Renoncer à la citoyenneté américaine devient progressivement aussi habituel que compliqué, comme l'informe The Guardian (via ElDiario). Ce qui représentait autrefois le rêve américain pour certains est désormais quelque chose dont ils ne veulent pas faire partie, même si la procédure est de plus en plus difficile.
Les listes d'attente dans certains consulats d'Europe, du Canada ou d'Australie peuvent désormais prendre de six mois à plus d'un an, et selon le rapport, les renonciations sont passées de quelques centaines (au début des années 2000) à des milliers (depuis 2014).

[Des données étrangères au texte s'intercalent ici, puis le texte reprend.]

Lemma generate_texts_appends (fuel : nat) (tokenizer : Tokenizer) :
  forall (texts : list string) (qas : list pyval),
    appends is_diagnostic (generate_texts model fuel texts tokenizer qas).
Proof.
  induction texts as [|text rest IH]; intros qas; simpl.
  - auto with traces.
  - apply appends_bind; [auto with traces|]. intros parts.
    apply appends_bind; [apply generate_parts_appends | auto].
Qed.

(** The generator and the writer print diagnostics and nothing else. *)
Lemma generate_qas_appends (fuel : nat) (texts : list string) (tokenizer : Tokenizer)
    (pdf_file_path : string) :
  appends is_diagnostic (generate_qas model fuel texts tokenizer pdf_file_path).
Proof.
  unfold generate_qas. apply appends_bind; [apply generate_texts_appends|].
  intros qas. apply save_qas_to_json_appends.
Qed.

End DiagnosticsOnly.

Lemma saved_documents_app (evs1 evs2 : list event) :
  saved_documents (evs1 ++ evs2) = saved_documents evs1 ++ saved_documents evs2.
Proof. apply flat_map_app. Qed.

Lemma saved_documents_diagnostics (evs : list event) :
  Forall is_diagnostic evs -> saved_documents evs = [].
Proof.
  induction 1 as [|ev evs Hev Hevs IH]; [reflexivity|].
  simpl. rewrite IH. destruct ev as [[]| |]; simpl in *; now try contradiction.
Qed.

Lemma is_diagnostic_is_print (ev : event) : is_diagnostic ev -> is_print ev.
Proof. destruct ev; simpl; [trivial | contradiction | contradiction]. Qed.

Comme motivations d'une décision aussi impactante, l'article pointe des raisons à la fois politiques et pratiques. De nombreuses personnes interrogées citent Trump, la peur de l'autoritarisme, la politique étrangère des États-Unis et les doutes sur le transfert démocratique du pouvoir, tandis que d'autres évoquent la fiscalité, les problèmes bancaires à l'étranger, les préoccupations liées à l'enregistrement militaire et le fardeau des règles fiscales basées sur la citoyenneté. Une personne norvégienne interrogée a déclaré :
"Je ne veux pas être citoyen d'une dictature. Je pense que beaucoup de gens croient que le véritable test pour le système américain aura lieu lors de la prochaine élection présidentielle, et je pense qu'ils se trompent"

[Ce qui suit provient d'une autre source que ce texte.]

(** * OpenRCT2 OpenGL texture cache: the atlas slot allocator and the glyph key

    A shallow embedding of [src/openrct2-ui/drawing/engines/opengl/TextureCache.h]:
    the [GlyphId] key with its [Hash] and [Equal] functors, the
    [CachedTextureInfo] record and the [Atlas] class.

    Conventions.
    - Fixed-width integers are [Z] with the conversions written out
      ([to_uint32], [to_sint32], ...).  Arithmetic on [sint32] wraps; the
      theorems that need the mathematical value carry the range in which
      the source does not overflow.
    - A [std::vector] is a list whose last element is [back()].
    - The build is a debug build: [assert] is a check.  A failed assertion,
      an integer division by zero, the signed division [INT32_MIN / -1]
      and a refused [resize] are the faults of the [result] type.
    - Floating-point data is kept abstract (class [IEEE]); what the proofs
      rely on is stated as laws against the real numbers ([IEEE_laws]). *)

From Stdlib Require Import ZArith Lia Reals Lra.
From stdpp Require Import base tactics decidable option list.

Local Open Scope Z_scope.

(** ** Machine integers *)

(** Modelled from the spec: the typedefs of [openrct2/common.h] and
    [OpenGLAPI.h] ([uint32], [uint64], [sint32], [GLuint]) are not part of
    the sources at hand; they are the usual fixed-width integers, [GLuint]
    an unsigned 32-bit one, and [size_t] is that of an LP64 target. *)
Definition to_uint32 (n : Z) : Z := n mod 2 ^ 32.
Definition to_uint64 (n : Z) : Z := n mod 2 ^ 64.
Definition to_size_t (n : Z) : Z := n mod 2 ^ 64.
Definition to_sint32 (n : Z) : Z := (n + 2 ^ 31) mod 2 ^ 32 - 2 ^ 31.

Definition is_uint32 (n : Z) : Prop := 0 <= n < 2 ^ 32.
Definition is_uint64 (n : Z) : Prop := 0 <= n < 2 ^ 64.
Definition is_sint32 (n : Z) : Prop := - 2 ^ 31 <= n < 2 ^ 31.

Definition INT32_MAX : Z := 2 ^ 31 - 1.

(** ** Faults *)

Inductive Fault : Set :=
| AssertionFailed   (* assert(...) did not hold *)
| DivisionByZero    (* integer [/] or [%] with a zero divisor *)
| DivisionOverflow  (* [INT32_MIN / -1]: the quotient fits no sint32 *)
| LengthError.      (* std::vector::resize beyond max_size() *)

Inductive result (A : Type) : Type :=
| Ok (a : A)
| Failed (f : Fault).
Arguments Ok {A} a.
Arguments Failed {A} f.

#[global] Instance result_ret : MRet result := fun A a => Ok a.
#[global] Instance result_bind : MBind result := fun A B k r =>
  match r with
  | Ok a => k a
  | Failed f => Failed f
  end.

Definition assert (b : bool) : result unit :=
  if b then Ok tt else Failed AssertionFailed.

(** Signed 32-bit arithmetic as the source uses it. *)
Definition sint32_mul (a b : Z) : Z := to_sint32 (a * b).
Definition sint32_add (a b : Z) : Z := to_sint32 (a + b).

(** [a / b] on [sint32] truncates toward zero.  It has no value for a
    zero divisor, nor for [INT32_MIN / -1], whose quotient 2^31 is no
    [sint32]: the division traps on both.  Every other quotient of two
    [sint32] is a [sint32]. *)
Definition sint32_div_overflows (a b : Z) : bool :=
  (a =? - 2 ^ 31) && (b =? -1).

Definition sint32_div (a b : Z) : result Z :=
  if b =? 0 then Failed DivisionByZero
  else if sint32_div_overflows a b then Failed DivisionOverflow
  else Ok (to_sint32 (Z.quot a b)).

(** Unsigned 32-bit division and remainder ([GLuint] against [sint32]: the
    signed operand is converted to unsigned first). *)
Definition uint32_div (a b : Z) : result Z :=
  if to_uint32 b =? 0 then Failed DivisionByZero else Ok (a / to_uint32 b).
Definition uint32_rem (a b : Z) : result Z :=
  if to_uint32 b =? 0 then Failed DivisionByZero else Ok (a mod to_uint32 b).

(** ** std::vector<GLuint> *)

(** [max_size()] of a vector of 4-byte elements (libstdc++ on LP64:
    [PTRDIFF_MAX / sizeof(GLuint)]); a larger [resize] throws. *)
Definition vector_max_size : Z := 2 ^ 61 - 1.

Definition vector_size (v : list Z) : Z := Z.of_nat (length v).

Definition vector_resize (v : list Z) (n : Z) : result (list Z) :=
  if vector_max_size <? n then Failed LengthError
  else Ok (take (Z.to_nat n) v ++ replicate (Z.to_nat n - length v) 0).

Definition vector_back (v : list Z) : Z := List.last v 0.
Definition vector_pop_back (v : list Z) : list Z := removelast v.
Definition vector_push_back (v : list Z) (e : Z) : list Z := v ++ [e].

(** ** GlyphId *)

Record GlyphId : Set := { Image : Z; Palette : Z }.

(** The ranges of the member types: [uint32 Image; uint64 Palette]. *)
Definition GlyphId_wf (k : GlyphId) : Prop :=
  is_uint32 (Image k) /\ is_uint64 (Palette k).

Definition Hash (k : GlyphId) : Z :=
  let hash := to_size_t (to_uint32 (Image k * 7)) in
  let hash := to_size_t (hash + to_uint64 (Z.land (Palette k) 0xFFFFFFFF * 13)) in
  let hash := to_size_t (hash + to_uint64 (Z.shiftr (Palette k) 32 * 23)) in
  hash.

Definition Equal (lhs rhs : GlyphId) : bool :=
  (Image lhs =? Image rhs) && (Palette lhs =? Palette rhs).

Definition TEXTURE_CACHE_MAX_ATLAS_SIZE : Z := 2048.
Definition TEXTURE_CACHE_SMALLEST_SLOT : Z := 32.

(** ** Floating point *)

(** The floating-point operations the header uses.  [fp] holds IEEE 754
    data; a binary32 value is also a binary64 value, so the promotion of a
    [float] to [double] is silent.  [<cmath>] is a library outside the
    repository: its functions are operations of the class. *)
Class IEEE : Type := {
  fp : Type;
  fp_zero : fp;                      (* 0.0f, the value-initialised float *)
  float_of_sint32 : Z -> fp;         (* (float) n *)
  double_of_sint32 : Z -> fp;        (* (double) n *)
  float_div : fp -> fp -> fp;        (* a / b on float *)
  log2f : fp -> fp;
  log2 : fp -> fp;
  ceil : fp -> fp;
  sint32_of_fp : fp -> Z             (* (sint32) x, truncation *)
}.

(** Truncation toward zero, the conversion of a floating-point value to
    an integer type. *)
Definition real_trunc (r : R) : Z :=
  if Rle_dec 0 r then Zfloor r else Zceil r.

(** What IEEE 754 and a reasonable libm guarantee, against the reals.
    [fp_val] is the real value of finite data (none for an infinity or a
    NaN).  Integers up to 2^24 convert exactly to binary32; [log2f] and
    [log2] are exact on powers of two, and [log2f] is elsewhere off by at
    most 2^-11 (an actual libm is within a few units in the last place,
    about 2^-20 here); [ceil] is exact; the conversion to [sint32]
    truncates what fits. *)
Class IEEE_laws (F : IEEE) : Type := {
  fp_val : fp -> option R;
  float_of_sint32_exact : forall n : Z,
    - 2 ^ 24 <= n <= 2 ^ 24 -> fp_val (float_of_sint32 n) = Some (IZR n);
  log2f_pow2 : forall k : Z,
    0 <= k <= 24 -> fp_val (log2f (float_of_sint32 (2 ^ k))) = Some (IZR k);
  log2f_accurate : forall n : Z,
    1 <= n <= 2 ^ 24 ->
    exists r : R, fp_val (log2f (float_of_sint32 n)) = Some r /\
                  (Rabs (r - ln (IZR n) / ln 2) <= / 2048)%R;
  log2_pow2 : forall k : Z,
    0 <= k <= 30 -> fp_val (log2 (double_of_sint32 (2 ^ k))) = Some (IZR k);
  ceil_exact : forall (x : fp) (r : R),
    fp_val x = Some r -> fp_val (ceil x) = Some (IZR (Zceil r));
  sint32_of_fp_trunc : forall (x : fp) (r : R),
    fp_val x = Some r -> (- 2147483649 < r < 2147483648)%R ->
    sint32_of_fp x = real_trunc r
}.

(** ** GLSL vectors *)

(** Modelled from the spec: [GLSLTypes.h] is not part of the sources at
    hand; [ivec4] and [vec4] are its four-component vectors of [GLint] and
    [GLfloat], with members [x], [y], [z], [w] initialised in that order. *)
Module GLSL.
Record Vec4 (T : Type) : Type := { x : T; y : T; z : T; w : T }.
Arguments Build_Vec4 {T}.
Arguments x {T}.
Arguments y {T}.
Arguments z {T}.
Arguments w {T}.
End GLSL.

Definition ivec4 : Type := GLSL.Vec4 Z.

Section TextureCache.
Context {F : IEEE}.

Definition vec4 : Type := GLSL.Vec4 fp.

(** A [vec4] with no initialiser in a braced list is value-initialised. *)
Definition vec4_value_initialised : vec4 :=
  GLSL.Build_Vec4 fp_zero fp_zero fp_zero fp_zero.

(** ** CachedTextureInfo *)

Record CachedTextureInfo : Type := {
  index : Z;
  slot : Z;
  bounds : ivec4;
  normalizedBounds : vec4;
  computedBounds : vec4
}.

(** ** Atlas *)

Record Atlas : Type := {
  _index : Z;
  _imageSize : Z;
  _atlasWidth : Z;
  _atlasHeight : Z;
  _freeSlots : list Z;
  _cols : Z;
  _rows : Z
}.

(** [Atlas(GLuint index, sint32 imageSize)]: the other members keep their
    default member initialisers. *)
Definition Atlas_new (index imageSize : Z) : Atlas :=
  {| _index := index; _imageSize := imageSize;
     _atlasWidth := 0; _atlasHeight := 0; _freeSlots := [];
     _cols := 0; _rows := 0 |}.

Definition with_freeSlots (a : Atlas) (v : list Z) : Atlas :=
  {| _index := _index a; _imageSize := _imageSize a;
     _atlasWidth := _atlasWidth a; _atlasHeight := _atlasHeight a;
     _freeSlots := v; _cols := _cols a; _rows := _rows a |}.

(** The loop [for (size_t i = 0; i < size; i++) _freeSlots[i] = (GLuint)i]. *)
Definition fill_slots (v : list Z) : list Z :=
  foldl (fun acc i => <[i := to_uint32 (Z.of_nat i)]> acc) v (seq 0 (length v)).

Definition Initialise (a : Atlas) (atlasWidth atlasHeight : Z) : result Atlas :=
  cols ← sint32_div atlasWidth (_imageSize a);
  rows ← sint32_div atlasHeight (_imageSize a);
  slots ← vector_resize (_freeSlots a) (to_size_t (sint32_mul cols rows));
  mret {| _index := _index a; _imageSize := _imageSize a;
          _atlasWidth := atlasWidth; _atlasHeight := atlasHeight;
          _freeSlots := fill_slots slots;
          _cols := cols; _rows := rows |}.

Definition GetSlotCoordinates (a : Atlas) (slot actualWidth actualHeight : Z)
  : result ivec4 :=
  q ← uint32_div slot (_cols a);
  r ← uint32_rem slot (_cols a);
  let row := to_sint32 q in
  let col := to_sint32 r in
  mret (GLSL.Build_Vec4
          (sint32_mul (_imageSize a) col)
          (sint32_mul (_imageSize a) row)
          (sint32_add (sint32_mul (_imageSize a) col) actualWidth)
          (sint32_add (sint32_mul (_imageSize a) row) actualHeight)).

Definition NormalizeCoordinates (a : Atlas) (coords : ivec4) : vec4 :=
  GLSL.Build_Vec4
    (float_div (float_of_sint32 (GLSL.x coords)) (float_of_sint32 (_atlasWidth a)))
    (float_div (float_of_sint32 (GLSL.y coords)) (float_of_sint32 (_atlasHeight a)))
    (float_div (float_of_sint32 (GLSL.z coords)) (float_of_sint32 (_atlasWidth a)))
    (float_div (float_of_sint32 (GLSL.w coords)) (float_of_sint32 (_atlasHeight a))).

Quoi qu'il en soit, renoncer peut souvent être émotionnellement lourd et financièrement risqué. Les personnes interrogées le décrivent comme une sorte de divorce d'avec les États-Unis, éprouvant des sentiments allant du soulagement au regret ou aux doutes existentiels, même si la plupart ne regrettent pas la citoyenneté proprement dite par la suite. Enfin, le processus peut entraîner des frais juridiques importants, des problèmes de tâches, une inscription sur la liste publique ou une anxiété quant à un éventuel retour aux États-Unis.